1657 ELEUTHERIA (11): freedom from slavery. But in the FCM (NT) it always refers to freedom of action with respect to doing good or evil. Freedom is contrasted to the slavery of wrongdoing in Rom.8.21: "...the creation will be freed from slavery (douleia) of corruption to freedom (eleutheria) of the magnificence of the children of God."


FREEDOM Rom.8.21b. 1Co.10.29. 2Co.3.17. Gal.2.4; 5.1,13,13. Jas.1.25; 2.12. 1Pe.2.16. 2Pe.2.19.

1659 ELEUTHERO'O (7): to make free, to liberate from wrongdoing. The opposite of being self-enslaved to wrongdoing in Jn.8.31-36: "...Jesus said to the Jews having trusted him, 'If you+ remain in my message, you+ are truly my learners; and you will know the truth and the truth will free (eleuthero'o) you+.' They answered him, 'We are Abraham's seed and we have never been enslaved (douleuo) to anyone.
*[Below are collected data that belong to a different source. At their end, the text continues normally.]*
Lemma scan_literal_shorter s v r :
  scan_literal s = Ok (v, r) -> (length r < length s)%nat.
Proof.
  assert (forall lit r', lit <> [] -> strip_prefix lit s = Some r' ->
                         (length r' < length s)%nat) as Hlit.
  { intros lit. revert s. induction lit as [|a lit IH]; intros s r' Hne; [contradiction|].
    destruct s as [|b s]; simpl; [discriminate|].
    destruct (a =? b)%N; [|discriminate].
    destruct lit as [|a' lit'].
    - simpl. intros [= <-]. lia.
    - intros H. apply IH in H; [lia | discriminate]. }
  unfold scan_literal.
  destruct (strip_prefix (str "null") s) eqn:E1;
    [intros [= <- <-]; eapply Hlit; [|exact E1]; discriminate|].
  destruct (strip_prefix (str "true") s) eqn:E2;
    [intros [= <- <-]; eapply Hlit; [|exact E2]; discriminate|].
  destruct (strip_prefix (str "false") s) eqn:E3;
    [intros [= <- <-]; eapply Hlit; [|exact E3]; discriminate|].
  destruct (strip_prefix (str "NaN") s) eqn:E4;
    [intros [= <- <-]; eapply Hlit; [|exact E4]; discriminate|].
  destruct (strip_prefix (str "Infinity") s) eqn:E5;
    [intros [= <- <-]; eapply Hlit; [|exact E5]; discriminate|].
  destruct (strip_prefix (str "-Infinity") s) eqn:E6;
    [intros [= <- <-]; eapply Hlit; [|exact E6]; discriminate|].
  destruct (match_number s) as [[v' r']|] eqn:Hn; [|discriminate].
  intros [= <- <-]. unfold match_number in Hn.
  destruct (scan_sign s) as [sign s1] eqn:H1.
  destruct (scan_int s1) as [[int_part r1]|] eqn:H2; [|discriminate].
  destruct (scan_frac r1) as [frac r2] eqn:H3.
  destruct (scan_exp r2) as [exp r3] eqn:H4.
  assert (r' = r3) as -> by (destruct frac, exp; congruence).
  apply scan_sign_reads, reads_length in H1.
  apply scan_frac_reads, reads_length in H3.
  apply scan_exp_reads, reads_length in H4.
  assert (length r1 < length s1)%nat; [|lia].
  destruct s1 as [|d s1]; simpl in H2; [discriminate|].
  destruct (negb (is_digit d)); [discriminate|].
  destruct (d =? 48)%N.
  - injection H2 as <- <-. simpl. lia.
  - destruct (span_digits s1) as [ds r''] eqn:Hs. injection H2 as <- <-.
    apply span_digits_reads, reads_length in Hs. simpl. lia.
Qed.
(** * flask-media-dl: a shallow embedding of the downloader and its YouTube wrapper

    The development follows the layout of the Python package:
    - [Re]      : the fragment of Python's [re] module used by [utils.py];
    - [Utils]   : [flask_media_dl/utils.py] (identifier classification);
    - [Youtube] : [flask_media_dl/platforms/youtube.py] (JSON cache, playlist
                  merging, video enrichment and subsetting);
    - [Downloader] : [flask_media_dl/downloaders/youtube_downloader.py]
                  (size parsing, batching, download loop, failure threshold).

    Python strings are modelled as [string] (a non-ASCII code point is a run of
    bytes above 127, none of which belongs to a character class used here),
    Python integers as [Z], dictionaries used as maps as [gmap], raised
    exceptions as the [Raise] branch of an explicit result type.  The floats
    of [get_video_json] are binary64 values, held as the rationals they are
    and rounded to nearest, ties to even, by every operation. *)

From Stdlib Require Import ZArith QArith String Ascii List Lia Bool Permutation
  Sorted.
From stdpp Require Import gmap strings list.
Import ListNotations.
Open Scope string_scope.
Open Scope list_scope.
Open Scope Z_scope.

(** ** Python exceptions and results *)

Inductive exn :=
| ValueError (msg : string)
| TypeError
| KeyError
| IndexError
| FileNotFoundError
| UnboundLocalError (var : string)
| OSError (msg : string)
| SystemExit (code : Z)
| AttributeError
| HTTPError
| OtherError (msg : string).

Inductive result (A : Type) :=
| Ok (a : A)
| Raise (e : exn).
Arguments Ok {A} a.
Arguments Raise {A} e.

#[global] Instance result_ret : MRet result := fun _ a => Ok a.

#[global] Instance result_bind : MBind result := fun _ _ k m =>
  match m with
  | Ok a => k a
  | Raise e => Raise e
  end.

(** ** The regular expressions of [re] used by the package *)

Module Re.
(** * Vehicle telemetry pipeline: a shallow embedding of [main.c]

    The program runs three threads over two shared objects: the sensor
    loop updates [vehicle_state] under [state_mutex], the logic loop
    reads it under the same mutex and enqueues reports into
    [cloud_queue], and the cloud loop drains that queue and retries
    failed sends.  This file embeds the data, the queue, the three loop
    bodies and an interleaving machine for the threads, and proves the
    properties claimed of them.

    Conventions.
    - A C [float] is an IEEE 754 binary32 value and a [double] a binary64
      value; both are [spec_float] values, computed with the operations
      of the standard library's [SpecFloat] at precision 24/128 and
      53/1024 (round to nearest, ties to even).  An operation on two
      [float]s is evaluated in [float], an operation with a [double]
      operand in [double], as the usual arithmetic conversions say.
    - A C [int] or [long] is a [Z].  Signed overflow and an array index
      out of bounds are undefined behaviour, modelled by [None].
    - The calls of [read_sensor_data], [printf], [queue_enqueue] and
      [send_to_cloud] are recorded in a list of [Event]s.
    - [rand], the clock and the transport are inputs of the model. *)

From Stdlib Require Import ZArith Lia Bool String.
From Stdlib Require Import Floats.SpecFloat.
From stdpp Require Import base option list list_numbers.

Local Open Scope Z_scope.

(* ================================================================== *)
(** * Part I: the program *)
(* ================================================================== *)

(** ** Floating point *)

(** [float] values are binary32, [double] values binary64. *)
Definition float := spec_float.
Definition double := spec_float.

Definition float_add : float -> float -> float := SFadd 24 128.
Definition float_sub : float -> float -> float := SFsub 24 128.
Definition float_mul : float -> float -> float := SFmul 24 128.
Definition float_div : float -> float -> float := SFdiv 24 128.
Definition double_add : double -> double -> double := SFadd 53 1024.
Definition double_sub : double -> double -> double := SFsub 53 1024.
Definition double_mul : double -> double -> double := SFmul 53 1024.
Definition double_div : double -> double -> double := SFdiv 53 1024.

(** A well-formed binary32 value: canonical mantissa, exponent in range. *)
Definition float_valid (x : float) : bool := valid_binary 24 128 x.

(** Conversion between formats: the value is rounded to the target
    format; zeros, infinities and NaN are kept. *)
Definition convert_to (prec emax : Z) (x : spec_float) : spec_float :=
  match x with
  | S754_finite s m e => binary_normalize prec emax (cond_Zopp s (Zpos m)) e s
  | _ => x
  end.

Definition float_of_double : double -> float := convert_to 24 128.
Definition double_of_float : float -> double := convert_to 53 1024.

(** Conversion of an [int] to [float]. *)
Definition float_of_int (z : Z) : float := binary_normalize 24 128 z 0 false.

(** The [double] nearest to [m * 2^e]. *)
Definition double_lit (m e : Z) : double := binary_normalize 53 1024 m e false.

(** [x > y]; false when either operand is NaN. *)
Definition fgt (x y : spec_float) : bool :=
  match SFcompare x y with
  | Some Gt => true
  | _ => false
  end.

(** [x < y] on [float]s, as in [if (speed < 0)]. *)
Definition flt (x y : spec_float) : bool := SFltb x y.

(** [fabs] on [double]. *)
Definition double_fabs : double -> double := SFabs.

(** The literals of the program. *)
Definition float_zero : float := S754_zero false.
Definition d_0_5 : double := double_lit 1 (-1).
Definition d_70_0 : double := double_lit 70 0.
Definition d_100_0 : double := double_lit 100 0.
Definition d_3600_0 : double := double_lit 3600 0.
Definition d_2_0 : double := double_lit 2 0.
Definition d_5_0 : double := double_lit 5 0.
Definition d_25_0 : double := double_lit 25 0.
Definition d_0_0 : double := double_lit 0 0.
(** [0.01] and [0.001] denote the doubles nearest to 1/100 and 1/1000. *)
Definition d_0_01 : double := double_div (double_lit 1 0) (double_lit 100 0).
Definition d_0_001 : double := double_div (double_lit 1 0) (double_lit 1000 0).

(** A float that is a number (not NaN) and not negative: [+0], [-0], a
    positive finite value or [+inf]. *)
Definition float_nonneg (x : float) : bool := SFleb float_zero x.

(** [x <= y] on floats; false when either operand is NaN. *)
Definition fle (x y : float) : bool := SFleb x y.

(** Following the spec's words, [max(a, b)]: the larger of two numbers,
    written with the one comparison [a < b]. *)
Definition float_max (a b : float) : float := if SFltb a b then b else a.

(** ** Data *)

Record SensorData := {
  battery : float;
  speed : float;
  temp : float
}.

Record VehicleState := {
  total_distance : float;
  top_speed : float;
  last_battery : float;
  is_moving : bool;
  current_sensor : SensorData
}.

(** The field [top_speed] of [CloudData] is [cd_top_speed] here. *)
Record CloudData := {
  sensor : SensorData;
  distance : float;
  cd_top_speed : float;
  timestamp : Z
}.

Definition QUEUE_SIZE : Z := 1000.

(** The queue's [mutex] is held over the whole body of [queue_enqueue]
    and of [queue_dequeue]; each call is one atomic operation on the
    remaining fields. *)
Record CloudQueue := {
  data : list CloudData;
  front : Z;
  rear : Z;
  count : Z
}.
How can you say, "You+ will become free?"' Jesus answered them, 'Truly truly I say to you+: Everyone who is doing wrong is a self-enslaved one (doulos) to wrongdoing. But the self-enslaved one (doulos) does not stay in the house forever; the Son stays forever. So then if the Son frees (eleuthero'o) you+, you+ will really be free.'" Eleuthero'o always refers to freedom from wrongdoing in the FCM, but in this passage the Jews misunderstood Jesus' statement to mean "free from literal slavery."


FREE Jn.8.32,36. Rom.6.18,22; 8.2,21a; Gal.5.1.
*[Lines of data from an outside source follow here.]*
(** The branch of a line that is no keyword ("Data Processing"). *)
Definition data_line (tokens : list num) (st : lines_state) : lines_state :=
  let vals := parseNumbers tokens in
  match cur_section st with
  | POINTS =>
      let '(pointCount', points') := store_points vals (pointCount st, points st) in
      MkLines (cur_section st) (cur_subSection st) (numPoints st) (numCells st)
              pointCount' points' (cellDataRaw st) (cellTypes st)
              (currentScalar st) (pointDataFields st) (cellDataFields st)
  | CELLS | POLYGONS | LINES | TRIANGLE_STRIPS =>
      MkLines (cur_section st) (cur_subSection st) (numPoints st) (numCells st)
              (pointCount st) (points st) (cellDataRaw st ++ vals) (cellTypes st)
              (currentScalar st) (pointDataFields st) (cellDataFields st)
  | CELL_TYPES =>
      MkLines (cur_section st) (cur_subSection st) (numPoints st) (numCells st)
              (pointCount st) (points st) (cellDataRaw st) (cellTypes st ++ vals)
              (currentScalar st) (pointDataFields st) (cellDataFields st)
  | POINT_DATA | CELL_DATA =>
      match cur_subSection st, currentScalar st with
      | SCALARS, Some sc =>
          let data := scalar_data sc ++ vals in
          let targetCount :=
            if decide (cur_section st = POINT_DATA) then numPoints st
            else if len (cellTypes st) =? 0 then numCells st
                 else Some (len (cellTypes st)) in
          if reached (len data) targetCount (components sc) then
            let '(min, max) := extrema data in
            let field := MkField (scalar_name sc) min max data in
            MkLines (cur_section st) SUB_NONE (numPoints st) (numCells st)
                    (pointCount st) (points st) (cellDataRaw st) (cellTypes st)
                    None
                    (if decide (cur_section st = POINT_DATA)
                     then pointDataFields st ++ [field] else pointDataFields st)
                    (if decide (cur_section st = POINT_DATA)
                     then cellDataFields st else cellDataFields st ++ [field])
          else
            MkLines (cur_section st) (cur_subSection st) (numPoints st) (numCells st)
                    (pointCount st) (points st) (cellDataRaw st) (cellTypes st)
                    (Some (MkScalar (scalar_name sc) (components sc) data))
                    (pointDataFields st) (cellDataFields st)
      | _, _ => st
      end
  | NONE => st
  end.
(** C7, as the code has it.  For every instance that reaches the test on
    the attribute id, the predicate returns [false] when that id is the
    literal [ntAttrStr] and [true] for every other id, the id of
    NTAttribute or not: the id of the candidate is compared, with a literal
    that spells the name of the constant. *)
Theorem attribute_test_compares_with_literal
    (ntField : NTField.t) (pv : PVStructure) (attribute : Structure) :
  reaches_attribute ntField pv ->
  getSubField pv "attribute" = Some (StructureArray attribute) ->
  NTNDArray.is_compatible ntField (Some pv)
  = Ret (negb (String.eqb (getID attribute) "ntAttrStr")).
Proof.
  intros Hreach Hattribute.
  rewrite (is_compatible_from_attribute ntField pv Hreach).
  now rewrite (structure_array_found pv _ _ Hattribute).
Qed.

Lemma attribute_test_compares_with_literal_witness :
  reaches_attribute sample_ntField (sample_ndarray "not an attribute")
  /\ NTNDArray.is_compatible sample_ntField
       (Some (sample_ndarray "not an attribute")) = Ret true.
Proof.
  split; [run_reaches|].
  apply (attribute_test_compares_with_literal sample_ntField
           (sample_ndarray "not an attribute")
           (mkStructure "not an attribute"
              [("name", Scalar pvString); ("value", Union "any" []);
               ("descriptor", Scalar pvString); ("sourceType", Scalar pvInt);
               ("source", Scalar pvString)])).
  - run_reaches.
  - reflexivity.
Defined.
1658 ELEUTHEROS (23): from eleuthomai (to come or go); free of restraint, at liberty. When eleutheros is used as an adjective it may be necessary to supply a noun for it to modify. It always refers to humans in the FCM (NT). Eleutheros never means "free" in the sense of getting something for nothing.
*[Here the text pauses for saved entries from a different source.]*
Lemma tool_scan_rows_first jn cid page nj rows row t :
  first_match jn rows row ->
  title_tag row = Some t ->
  journal_ranking.scan_rows jn cid page nj rows =
  (rank <- first_col row ;;
   Return (Some {| journal_ranking.Journal := t;
                   journal_ranking.Rank := rank;
                   journal_ranking.Number_journals := nj;
                   journal_ranking.Quartile := quartile_of row;
                   journal_ranking.Category_ID := cid;
                   journal_ranking.Page_Found := page |})).
Proof.
  intros (pre & post & -> & Hpre & Hrow) Ht.
  induction Hpre as [|x pre Hx _ IH]; simpl.
  - unfold matches in Hrow. rewrite Ht in *. rewrite Hrow. reflexivity.
  - unfold matches in Hx. destruct (title_tag x); [|assumption].
    rewrite Hx. assumption.
Qed.

Lemma tool_scan_rows_inv jn cid page nj rows res :
  journal_ranking.scan_rows jn cid page nj rows = Return res ->
  match res with
  | None => Forall (fun row => matches jn row = false) rows
  | Some r =>
      exists row,
        first_match jn rows row /\
        title_tag row = Some (journal_ranking.Journal r) /\
        first_col row = Return (journal_ranking.Rank r) /\
        journal_ranking.Quartile r = quartile_of row /\
        journal_ranking.Number_journals r = nj /\
        journal_ranking.Category_ID r = cid /\
        journal_ranking.Page_Found r = page
  end.
Proof.
  induction rows as [|x rows IH]; simpl.
  - intros [= <-]. constructor.
  - destruct (matches jn x) eqn:Hx.
    + unfold matches in Hx. destruct (title_tag x) as [t|] eqn:Ht;
        [|discriminate].
      rewrite Hx. destruct (first_col x) as [rank|e] eqn:Hc; cbn [bind];
        [|discriminate].
      intros [= <-]. exists x. simpl. repeat split; try assumption.
      exists [], rows. repeat split; [constructor|].
      unfold matches. rewrite Ht. assumption.
    + intros H.
      assert (H' : journal_ranking.scan_rows jn cid page nj rows = Return res).
      { unfold matches in Hx. destruct (title_tag x); [|assumption].
        rewrite Hx in H. assumption. }
      specialize (IH H'). destruct res as [r|].
      * destruct IH as (row & (pre & post & -> & Hpre & Hrow) & Hrest).
        exists row. split; [|assumption].
        exists (x :: pre), post. repeat split; [constructor|]; assumption.
      * constructor; assumption.
Qed.
Variables (min_val max_val : float) (a b : Q).
Hypothesis min_value : has_value min_val a.
Hypothesis max_value : has_value max_val b.
Hypothesis range : (a < b)%Q.






End Scaling.

Lemma finite_in_dropna vs v :
  Forall (fun v => finite_or_missing v = true) vs -> In v (dropna vs) ->
  has_value v (value_of v).
Proof.
  intros Hvs Hin. apply has_value_finite.
  pose proof (dropna_finite vs Hvs) as H. rewrite Forall_forall in H. now apply H.
Qed.




(** ** The Time column *)

Lemma getitem_lookup s s' name :
  lookup name (cols s') = lookup name (cols s) -> getitem s' name = getitem s name.
Proof. unfold getitem. now intros ->. Qed.

(** C9, as the code has it.  [normalize_data],
    [calculate_rolling_statistics], [calculate_derivatives] and
    [extract_frequency_features] return the [Time] column of their
    input, value for value.  [clean_data] returns it after the forward
    and backward fill that it applies to every column: identical when
    no timestamp is missing. *)
Theorem time_column_after_each_step :
  forall (fsqrt : float -> float) (rfft_mag : list float -> nat -> float)
         (data out : DataFrame) (columns : option (list string))
         (window_size : Z),
    (normalize_data data = Ok out -> getitem out "Time" = getitem data "Time") /\
    (calculate_rolling_statistics fsqrt data window_size columns = Ok out ->
     getitem out "Time" = getitem data "Time") /\
    (calculate_derivatives data columns = Ok out ->
     getitem out "Time" = getitem data "Time") /\
    (extract_frequency_features rfft_mag data columns window_size = Ok out ->
     getitem out "Time" = getitem data "Time") /\
    (clean_data data = Ok out ->
     getitem out "Time" = getitem (fillna_frame data) "Time" /\
     forall times,
       getitem data "Time" = Ok (NumCol times) ->
       Forall (fun t => isna t = false) times ->
       getitem out "Time" = Ok (NumCol times)).
Proof.
  intros fsqrt rfft_mag data out columns w.
  split; [|split; [|split; [|split]]]; intros H.
  - apply getitem_lookup, keeps_Time. now apply normalize_data_keeps.
  - apply getitem_lookup, keeps_Time. eapply rolling_keeps; eassumption.
  - apply getitem_lookup, keeps_Time. eapply derivatives_keeps; eassumption.
  - apply getitem_lookup, keeps_Time. eapply frequency_keeps; eassumption.
  - apply clean_data_keeps, keeps_Time in H. split.
    { now apply getitem_lookup. }
    intros times Htimes Hna.
    unfold getitem in *. rewrite H, lookup_fillna_frame.
    destruct (lookup "Time" (cols data)) as [c|]; [|discriminate].
    injection Htimes as ->. simpl. now rewrite fill_no_missing.
Qed.

(** C9 fails for [clean_data] on a table with a missing timestamp: the
    fill replaces it. *)
Lemma clean_data_fills_missing_time :
  exists out,
    clean_data gap_in_time = Ok out /\
    getitem gap_in_time "Time" = Ok (NumCol [num 0; NaN; num 2]) /\
    getitem out "Time" = Ok (NumCol [num 0; num 0; num 2]) /\
    getitem out "Time" <> getitem gap_in_time "Time".
Proof.
  eexists. split; [vm_compute; reflexivity|].
  split; [reflexivity|]. split; [reflexivity|]. discriminate.
Qed.

(** ** feature_engineering: the columns it adds *)

Lemma last_char_append s t : t <> "" -> last_char (s ++ t) = last_char t.
Proof.
  intros Ht. induction s as [|c s IH]; [reflexivity|].
  simpl. rewrite IH. destruct (s ++ t) eqn:E; [|reflexivity].
  destruct s; simpl in E; [contradiction | discriminate].
Qed.

Lemma in_suffixed suffixes cs name :
  In name (flat_map (with_suffixes suffixes) cs) <->
  exists channel suffix,
    In channel cs /\ In suffix suffixes /\ name = channel ++ suffix.
Proof.
  rewrite in_flat_map. unfold with_suffixes. split.
  - intros (c & Hc & Hin). apply in_map_iff in Hin.
    destruct Hin as (suffix & <- & Hs). eauto.
  - intros (c & suffix & Hc & Hs & ->). exists c. split; [assumption|].
    apply in_map_iff. eauto.
Qed.

Section FeatureEngineering.

Variable fsqrt : float -> float.
Variable rfft_mag : list float -> nat -> float.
Passages such as Rom.6.16-20 show that a person voluntarily makes himself either a slave of wrongdoing, free of uprightness; or a slave of God freed from one's wrongdoings: "Do you+ not know that [you+ are] slaves to whom you+ are presenting yourselves for obedience? You+ are slaves to whom you+ obey, whether of wrongdoing unto death or of obedience unto uprightness. But thanks be to God, that [though] you+ were slaves of wrongdoing, you+ obeyed from [the] heart [the] pattern of teaching which was delivered to you+. And having been freed from wrongdoing, you+ were self-enslaved to uprightness. (I speak as a human because of the weakness of your+ flesh.) For as you+ presented your+ members slaves to uncleanness and lawlessness unto lawlessness, so now present your+ members as slaves to uprightness and purity. For when you+ were slaves (doulos) of wrongdoing, you+ were free (eleutheros) of uprightness."

In Gal.4.25-26 "Mount Sinai" and "Jerusalem" are metaphors for the status of the people therein: " Hagar is Mount Sinai in Arabia and corresponds to the present Jerusalem, for she serves as a slave (douleo) with her children. But the Jerusalem above is free (eleutheros), who is our mother. See "slave" (1401 doulos) and "freed one" (0558 apeleutheros).


FREE (11) Mt.17.26. Jn.8.33,36. Rom.6.20; 7.3. 1Co.7.21,39; 9.1,19. Gal.3.28; 4.26.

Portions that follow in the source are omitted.